Take a new approach to conducting job interviews
For many companies, the old way of conducting job interviews has been fairly effective for a long time. But with declining unemployment, competition for qualified candidates is only likely to intensify and businesses in all fields may need to do more to make their processes different from industry norms and find uniquely qualified candidates.
That can certainly start even before a person comes in for an interview, according to Social Talent. Taking a little more time than normal to research a candidate who is on the short list to come in for an interview may turn up unexpected information that can then be used as part of the interview itself. That kind of extra data can help companies craft better questions that pertain directly to a person’s qualifications for the position they seek.
One strategy that managers can follow is to tailor the interview to the candidate, rather than simply read questions from a list. It might be wiser to make every interview more conversational. After all, candidates who apply for numerous jobs in their chosen field may get a relatively similar slate of questions in most of their interviews, so mixing things up can help keep things interesting for them and arrive at more spontaneous answers.
Accepting what comes
Obviously not all candidates who apply for an open position are ideal hires, but companies also shouldn’t be quick to dismiss applicants out of hand based on one or two potential issues with their resumes or cover letters, according to Business News Daily. If hiring managers like what they see but have a few questions, they might be wise to still bring those people in and talk openly about those concerns. While some of the issues may be insurmountable, it’s at least worth hashing out in many situations, because there’s sometimes a simple explanation that can assuage hiring managers’ concerns.
Getting it right
Certainly, even a conversational interview should still have a direction, so hiring managers should know in advance how they want that conversation to go, generally speaking, according to Reed Global. With that in mind, though, it’s also important for job candidates to understand that process as well, because that might help them feel more at ease, and give answers that might better reflect their future job performance.

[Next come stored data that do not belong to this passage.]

(* ===== verification/Requests.v ===== *)
(** * Requests on a loaded instance

    What the parts guarantee together: an instance that was loaded from a
    configuration, its initializers included, and then serves requests, never
    leaves a transaction open. *)

From S2P Require Import Prelude GoStrings GoErrors GoPath Http ServeContent Config Negotiate.
From S2P Require Import DotDB DotFlush DotResp DotFS Dot Init Template StaticFile Mux Build Handlers Instance.
From S2P Require Import Transactions.

Section requests.
Context {V P R Info Entry CVal CType CCall Ext : Type} `{EqDecision CType}.
Context {FSys Logger Ctx Func DB TxOptions : Type}.
Context {NatsServerOptions NatsOptions JetStreamOpt NatsConn NatsServer JetStream : Type}.
Context (env : mime_env).
Context (custom_type : CVal -> CType).
Context (unicode_IsLetter unicode_IsDigit : N -> bool).

Abbreviation World := (World (Ext := Ext)).
Abbreviation field := (field (V := V) (P := P) (R := R) (Info := Info) (Entry := Entry) (CVal := CVal)).
Abbreviation struct := (list (option field)).
Abbreviation dot := (dot (World := World) (Val := field) (T := ftype (CType := CType))).
Abbreviation provider := (DotConfig (World := World) (Val := field)).
Abbreviation tprog := (tprog (V := V) (P := P) (R := R) (Info := Info) (Entry := Entry)
                         (CVal := CVal) (CCall := CCall)).
Abbreviation platform :=
  (platform (V := V) (P := P) (R := R) (Info := Info) (Entry := Entry) (CVal := CVal) (CCall := CCall)
     (FSys := FSys) (Ctx := Ctx) (Func := Func) (DB := DB) (TxOptions := TxOptions)
     (NatsServerOptions := NatsServerOptions) (NatsOptions := NatsOptions) (JetStreamOpt := JetStreamOpt)
     (NatsConn := NatsConn) (NatsServer := NatsServer) (JetStream := JetStream)).
Abbreviation dot_config :=
  (dot_config (V := V) (P := P) (R := R) (Info := Info) (Entry := Entry) (CVal := CVal) (Ext := Ext)
     (FSys := FSys) (DB := DB) (TxOptions := TxOptions)
     (NatsServerOptions := NatsServerOptions) (NatsOptions := NatsOptions) (JetStreamOpt := JetStreamOpt)
     (NatsConn := NatsConn) (NatsServer := NatsServer) (JetStream := JetStream)).

Context (custom_call : CVal -> CCall -> World -> CVal * World * outcome (result CVal)).
Context (custom_dbs : forall v c wd v' wd' res,
  custom_call v c wd = (v', wd', res) -> world_dbs wd' = world_dbs wd).
Context (slog_Default : Logger) (context_Background : Ctx) (pf : platform).
Context (http_Redirect : writer -> request -> gostring -> Z -> outcome writer).

#[local] Existing Instance ftype_eq.

(** ** A sequence of requests *)

Record incoming := {
  iq_done : bool;                  (* the context of the instance is done *)
  iq_choice : nat;                 (* what the pool hands out *)
  iq_host : gostring;
  iq_rawpath : gostring;
  iq_flusher : bool;
  iq_request : request
}.

Definition start_request (wd : World) (q : incoming) : World :=
  {| world_w := new_writer (bool_decide (r_method (iq_request q) = gs "HEAD")); world_flusher := iq_flusher q;
     world_dbs := world_dbs wd; world_ext := world_ext wd |}.

Abbreviation Instance :=
  (Instance (V := V) (P := P) (R := R) (Info := Info) (Entry := Entry) (CVal := CVal) (CType := CType)
     (CCall := CCall) (Ext := Ext) (FSys := FSys) (Logger := Logger) (Ctx := Ctx) (Func := Func) (DB := DB)
     (TxOptions := TxOptions) (NatsServerOptions := NatsServerOptions) (NatsOptions := NatsOptions)
     (JetStreamOpt := JetStreamOpt) (NatsConn := NatsConn) (NatsServer := NatsServer) (JetStream := JetStream)).

Abbreviation pools :=
  (pools (V := V) (P := P) (R := R) (Info := Info) (Entry := Entry) (CVal := CVal)).

Fixpoint serve_all (open : gostring -> result static_file) (x : Instance) (ps : pools) (wd : World)
    (qs : list incoming) : outcome (World * pools) :=
  match qs with
  | [] => Ret (wd, ps)
  | q :: qs' =>
      '(wd, ps) ← ServeHTTP env custom_type custom_call http_Redirect open x (iq_done q) ps (iq_choice q)
                    (iq_host q) (iq_rawpath q) (start_request wd q) (iq_request q);
      serve_all open x ps wd qs'
  end.

(** ** The databases of the configured fields *)

(** The database a field ends up with. *)
Definition dot_key (d : dot_config) : option nat :=
  match d with
  | DCDB c =>
      match DotDBConfig_Init (NatsConn := NatsConn) (NatsServer := NatsServer) (pf_sql_Open pf)
              (pf_SetMaxOpenConns pf) (pf_Ping pf) c with
      | (c, _, None) => pf_key pf <$> db_DB c
      | _ => None
      end
  | _ => None
  end.

(** A custom provider keeps away from the databases of other fields. *)
Definition tame_custom (d : dot_config) : Prop :=
  match d with
  | DCCustom cp => TameProvider (cp_provider cp) None /\ stable (typeOf custom_type) (cp_provider cp) /\
                   forall wd, world_dbs (cp_Init cp wd).1 = world_dbs wd
  | _ => True
  end.

Lemma builtin_providers_stable :
  (forall name k (drv : driver V P R), stable (typeOf custom_type) (dbProvider (Ext := Ext) (Info := Info) (Entry := Entry) name k drv)) /\
  (forall name m, stable (typeOf custom_type) (flagsProvider (Ext := Ext) (V := V) (P := P) (R := R) (Info := Info) (Entry := Entry) name m)) /\
  (forall name fs, stable (typeOf custom_type) (dirProvider (Ext := Ext) (V := V) (P := P) (R := R) (Info := Info) (Entry := Entry) name fs)) /\
  (forall name, stable (typeOf custom_type) (natsProvider (Ext := Ext) (V := V) (P := P) (R := R) (Info := Info) (Entry := Entry) name)).
Proof.
  split_and!; intros; [exists TDB|exists TFlags|exists TDir|exists TNats];
    intros ????? Hv; cbn in Hv; by simplify_eq.
Qed.

Lemma dot_Init_tame hd d wd wd' rs p :
  tame_custom d -> dot_Init pf hd d wd = (wd', rs, Ok p) ->
  TameProvider p (dot_key d) /\ stable (typeOf custom_type) p /\ world_dbs wd' = world_dbs wd.
Proof.
  destruct builtin_providers_stable as (S1 & S2 & S3 & S4).
  destruct d as [c|c|c|c|cp]; cbn [tame_custom dot_Init dot_key]; intros Ht.
  - destruct (DotDBConfig_Init _ _ _ c) as [[c' rs'] [e|]]; [done|].
    destruct (db_DB c') as [db|]; [|done]. intros [= <- _ <-]. split_and!; [apply tame_db|apply S1|done].
  - intros [= <- _ <-]. split_and!; [apply tame_flags|apply S2|done].
  - destruct (DotDirConfig_Init _ _ c) as [c' [e|]]; [done|].
    destruct (dir_FS c') as [fs|]; [|done]. intros [= <- _ <-]. split_and!; [apply tame_dir|apply S3|done].
  - destruct (DotNatsConfig_Init _ _ _ _ _ _ c) as [[c' rs'] [e|]]; [done|]. intros [= <- _ <-].
    split_and!; [apply tame_nats|apply S4|done].
  - destruct Ht as (H1 & H2 & H3). specialize (H3 wd). destruct (cp_Init cp wd) as [wd1 [e|]]; [done|].
    by intros [= <- _ <-].
Qed.

Lemma init_all_tame hd ds wd wd' rs ps :
  Forall tame_custom ds -> init_all pf hd ds wd = (wd', rs, Ok ps) ->
  Forall2 TameProvider ps (dot_key <$> ds) /\ Forall (stable (typeOf custom_type)) ps /\
  world_dbs wd' = world_dbs wd.
Proof.
  intros Ht. revert wd wd' rs ps. induction Ht as [|d ds Hd _ IH]; intros wd wd' rs ps; cbn [init_all].
  { intros [= <- _ <-]. split_and!; [apply Forall2_nil_2|apply Forall_nil_2|done]. }
  destruct (dot_Init pf hd d wd) as [[wd1 rs1] [p|e]] eqn:Ed; [|done].
  destruct (init_all pf hd ds wd1) as [[wd2 rs2] [ps'|e]] eqn:Ei; [|done]. intros [= <- _ <-].
  destruct (dot_Init_tame _ _ _ _ _ _ Hd Ed) as (T1 & T2 & T3). destruct (IH _ _ _ _ Ei) as (I1 & I2 & I3).
  split_and!; [by apply Forall2_cons_2|by apply Forall_cons_2|congruence].
Qed.

(** ** Initializers *)

Lemma run_initializers_closed (d : dot) ps kos pool choice ts (wd : World) n wd' pool' n' err :
  dot_wf (typeOf custom_type) d -> dps d = ps -> Forall2 TameProvider ps kos -> NoDup (omap id kos) ->
  pool_ok d pool -> (forall k, closed wd k) ->
  run_initializers env custom_type custom_call d pool choice ts wd n = Ret (wd', pool', n', err) ->
  pool_ok d pool' /\ forall k, closed wd' k.
Proof.
  intros Hwf Hps Ht Hn. revert pool wd n. induction ts as [|[name tmpl] ts IH]; intros pool wd n Hp Hc;
    cbn [run_initializers].
  { by intros [= <- <- _ _]. }
  destruct (HasPrefix name (gs "INIT ")); [|by apply IH].
  unfold run_initializer.
  destruct (dot_value _ d pool choice (with_writer wd true) root_request) as [[[wd1 pool1] res]|msg] eqn:Ev; [|done].
  apply (request_closed env custom_type custom_call custom_dbs d ps kos) in Ev; [|done..].
  cbn [mbind outcome_bind]. destruct res as [fields|e]; cbn [mbind outcome_bind].
  2: { by intros [= <- <- _ _]. }
  destruct (exec _ _ false root_request tmpl (start_exec fields wd1)) as [s err1] eqn:Ex.
  destruct (dot_cleanup d pool1 _ _ err1) as [[[wd2 pool2] err2]|msg] eqn:Ec; [|done].
  destruct (Ev _ _ _ _ _ _ _ Ex Ec) as [Hp2 Hc2]. cbn [mbind outcome_bind].
  destruct err2 as [e|]; cbn [mbind outcome_bind]; [by intros [= <- <- _ _]|by apply IH].
Qed.

(** ** Requests *)

Definition pools_ok (x : Instance) (ps : pools) : Prop :=
  pool_ok (in_bufferDot x) (pool_buffer ps) /\ pool_ok (in_flusherDot x) (pool_flusher ps).

Lemma on_writer_closed (wd : World) (ps : pools) m wd' ps' :
  on_writer wd ps m = Ret (wd', ps') -> (forall k, closed wd k) -> ps' = ps /\ forall k, closed wd' k.
Proof. unfold on_writer. destruct m as [w|msg]; cbn; [|done]. by intros [= <- <-]. Qed.

Section served.
Context (x : Instance) (mid : list provider) (kos : list (option nat)).
Context (tame : Forall2 TameProvider mid kos) (keys : NoDup (omap id kos)).
Context (stable_mid : Forall (stable (typeOf custom_type)) mid).
Context (buffer_made : exists mock mock', makeDot (typeOf custom_type) unicode_IsLetter unicode_IsDigit mock root_request
           (buffer_providers mid) = Ret (mock', in_bufferDot x)).
Context (flusher_made : exists mock mock', makeDot (typeOf custom_type) unicode_IsLetter unicode_IsDigit mock root_request
           (flusher_providers mid) = Ret (mock', in_flusherDot x)).

Lemma ServeHTTP_closed open done ps choice host rawpath (wd : World) r wd' ps' :
  pools_ok x ps -> (forall k, closed wd k) ->
  ServeHTTP env custom_type custom_call http_Redirect open x done ps choice host rawpath wd r = Ret (wd', ps') ->
  pools_ok x ps' /\ forall k, closed wd' k.
Proof.
  intros [Hb Hf] Hc Hs.
  assert (forall m, on_writer wd ps m = Ret (wd', ps') -> pools_ok x ps' /\ forall k, closed wd' k) as Hw.
  { intros m Hm. apply on_writer_closed in Hm as [-> ?]; done. }
  unfold ServeHTTP in Hs. destruct done; [by eapply Hw|].
  destruct (findHandler _ _ _ _ _) as [pat h|u|ms|]; [|by eapply Hw..].
  destruct h as [addr|name tmpl|name tmpl]; cbn [run_handler] in Hs.
  - destruct (in_heap x !! addr); [by eapply Hw|done].
  - destruct buffer_made as (m1 & m2 & Hmade).
    destruct (bufferingTemplateHandler _ _ _ _ _ _ _ _ _) as [[wd1 pool1]|msg] eqn:Eh; [|done].
    cbn in Hs. injection Hs as <- <-.
    edestruct (handlers_closed env custom_type unicode_IsLetter unicode_IsDigit custom_call custom_dbs false mid kos)
      as [H1 H2]; [done|done|done|exact Hmade|exact Hb|exact Hc|exact Eh|]. done.
  - destruct flusher_made as (m1 & m2 & Hmade).
    destruct (flushingTemplateHandler _ _ _ _ _ _ _ _ _) as [[wd1 pool1]|msg] eqn:Eh; [|done].
    cbn in Hs. injection Hs as <- <-.
    edestruct (handlers_closed env custom_type unicode_IsLetter unicode_IsDigit custom_call custom_dbs true mid kos)
      as [H1 H2]; [done|done|done|exact Hmade|exact Hf|exact Hc|exact Eh|]. done.
Qed.

Lemma serve_all_closed open qs ps (wd : World) wd' ps' :
  pools_ok x ps -> (forall k, closed wd k) -> serve_all open x ps wd qs = Ret (wd', ps') ->
  pools_ok x ps' /\ forall k, closed wd' k.
Proof.
  revert ps wd. induction qs as [|q qs IH]; intros ps wd Hp Hc; cbn [serve_all]; [by intros [= <- <-]|].
  destruct (ServeHTTP _ _ _ _ _ _ _ _ _ _ _ _ _) as [[wd1 ps1]|msg] eqn:Es; [|done]. cbn [mbind outcome_bind].
  apply ServeHTTP_closed in Es as [H1 H2]; [by apply IH|done|].
  intros k. unfold closed. rewrite (get_log_dbs wd); [apply Hc|done].
Qed.
End served.

(** Laying out the dot values does not touch the databases. *)
Lemma make_fields_dbs (mock : World) r i (ps : list provider) kos mock' fields cls :
  Forall2 TameProvider ps kos -> make_fields (typeOf custom_type) mock r i ps = Ret (mock', fields, cls) ->
  world_dbs mock' = world_dbs mock.
Proof.
  intros Ht. revert mock i mock' fields cls.
  induction Ht as [|dp ko ps kos Hd _ IH]; intros mock i mock' fields cls; cbn [make_fields].
  { by intros [= <- _ _]. }
  destruct (Value dp mock r) as [[[m [a|]] e]|msg] eqn:Ev; cbn [mbind outcome_bind]; [|done|done].
  destruct (tame_value _ _ _ _ _ Ev) as [Hm _].
  destruct (make_fields _ m r (S i) ps) as [[[m' fields'] cls']|msg] eqn:E; cbn [mbind outcome_bind]; [|done].
  intros [= <- _ _]. rewrite (IH _ _ _ _ _ E). done.
Qed.

Lemma makeDot_closed (mock : World) r (ps : list provider) kos mock' d :
  Forall2 TameProvider ps kos ->
  makeDot (typeOf custom_type) unicode_IsLetter unicode_IsDigit mock r ps = Ret (mock', d) ->
  (forall k, closed mock k) -> forall k, closed mock' k.
Proof.
  intros Ht. unfold makeDot.
  destruct (make_fields _ mock r 0 ps) as [[[m fields] cls]|msg] eqn:E; cbn [mbind outcome_bind]; [|done].
  destruct (StructOf _ _ fields) as [ty|msg]; cbn [mbind outcome_bind]; [|done]. intros [= <- _] Hc k.
  unfold closed. rewrite (get_log_dbs mock); [apply Hc|by eapply make_fields_dbs].
Qed.

(** C4: an instance that was loaded has left no transaction open, whatever its
    initializer templates did, and neither has any sequence of requests it then
    served: every transaction was committed or rolled back, whatever templates ran,
    whatever the databases answered and however the templates ended.
    Each database field has a database of its own, and the requests are ones the
    instance answers without a panic. *)
Theorem instance_closes_transactions open config cfgs next choice wd iid wd1 rs ld qs wd2 ps2 :
  Config_Instance env custom_type unicode_IsLetter unicode_IsDigit custom_call slog_Default context_Background pf
    config cfgs next choice wd = Ret (iid, wd1, rs, Ok ld) ->
  Forall tame_custom (dot_configs (in_config (ld_instance ld))) ->
  NoDup (omap dot_key (dot_configs (in_config (ld_instance ld)))) ->
  (forall k, closed wd k) ->
  serve_all open (ld_instance ld) {| pool_buffer := ld_pool ld; pool_flusher := [] |} wd1 qs = Ret (wd2, ps2) ->
  (forall k, closed wd1 k) /\ (forall k, closed wd2 k).
Proof.
  intros Hl Htame Hkeys Hc Hs.
  apply Config_Instance_loaded in Hl as (_ & _ & c & b & mid & Hl).
  pose proof (lf_config _ _ _ _ _ _ _ _ _ _ _ _ _ _ _ _ _ Hl) as Ec. rewrite Ec in Htame, Hkeys.
  destruct (lf_fields _ _ _ _ _ _ _ _ _ _ _ _ _ _ _ _ _ Hl) as (wi & rs0 & wb & wf & Hi & Hb & Hf & Hr).
  destruct (init_all_tame _ _ _ _ _ _ Htame Hi) as (T1 & T2 & T3).
  assert (NoDup (omap id (dot_key <$> dot_configs c))) as Hk by (by rewrite omap_id_fmap).
  destruct (all_tame custom_type false mid _ T1 T2) as [Ab Sb].
  destruct (all_tame custom_type true mid _ T1 T2) as [Af Sf].
  assert (forall wa wb : World, world_dbs wb = world_dbs wa -> (forall k, closed wa k) -> forall k, closed wb k) as Hsame.
  { intros wa wb' E Hwa k. unfold closed. rewrite (get_log_dbs wa wb' k E). apply Hwa. }
  assert (forall k, closed wf k) as Hwf.
  { apply (makeDot_closed _ _ _ _ _ _ Af Hf), (Hsame wb _ eq_refl).
    by apply (makeDot_closed _ _ _ _ _ _ Ab Hb), (Hsame wi _ eq_refl), (Hsame wd). }
  destruct (makeDot_wf _ _ _ _ _ _ _ _ Sb Hb) as (Wb & Pb & _).
  eapply (run_initializers_closed _ _ _ _ _ _ _ _ _ _ _ _ Wb Pb Ab) in Hr as [Hp1 Hc1];
    [|rewrite !omap_app; cbn; by rewrite app_nil_r|constructor|done].
  split; [done|].
  eapply (serve_all_closed _ mid _ T1 Hk T2) in Hs as [_ ?]; [done|by eauto|by eauto| |done].
  split; [done|constructor].
Qed.
End requests.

After all, a job interview can be a little tense for someone looking to get hired, but they presumably won’t be tense once they actually get hired and are on the job for a while, the report said. As such, keeping it relaxed and closely monitoring a candidate’s body language to make sure they’re comfortable with how the conversation is going could help identify an ideal candidate.
When companies are more open and less traditional in the hiring process, they may be able to identify high-quality candidates who might have otherwise gotten passed over for a job they can fill perfectly. That additional flexibility might be vital to businesses as the job market continues to tighten.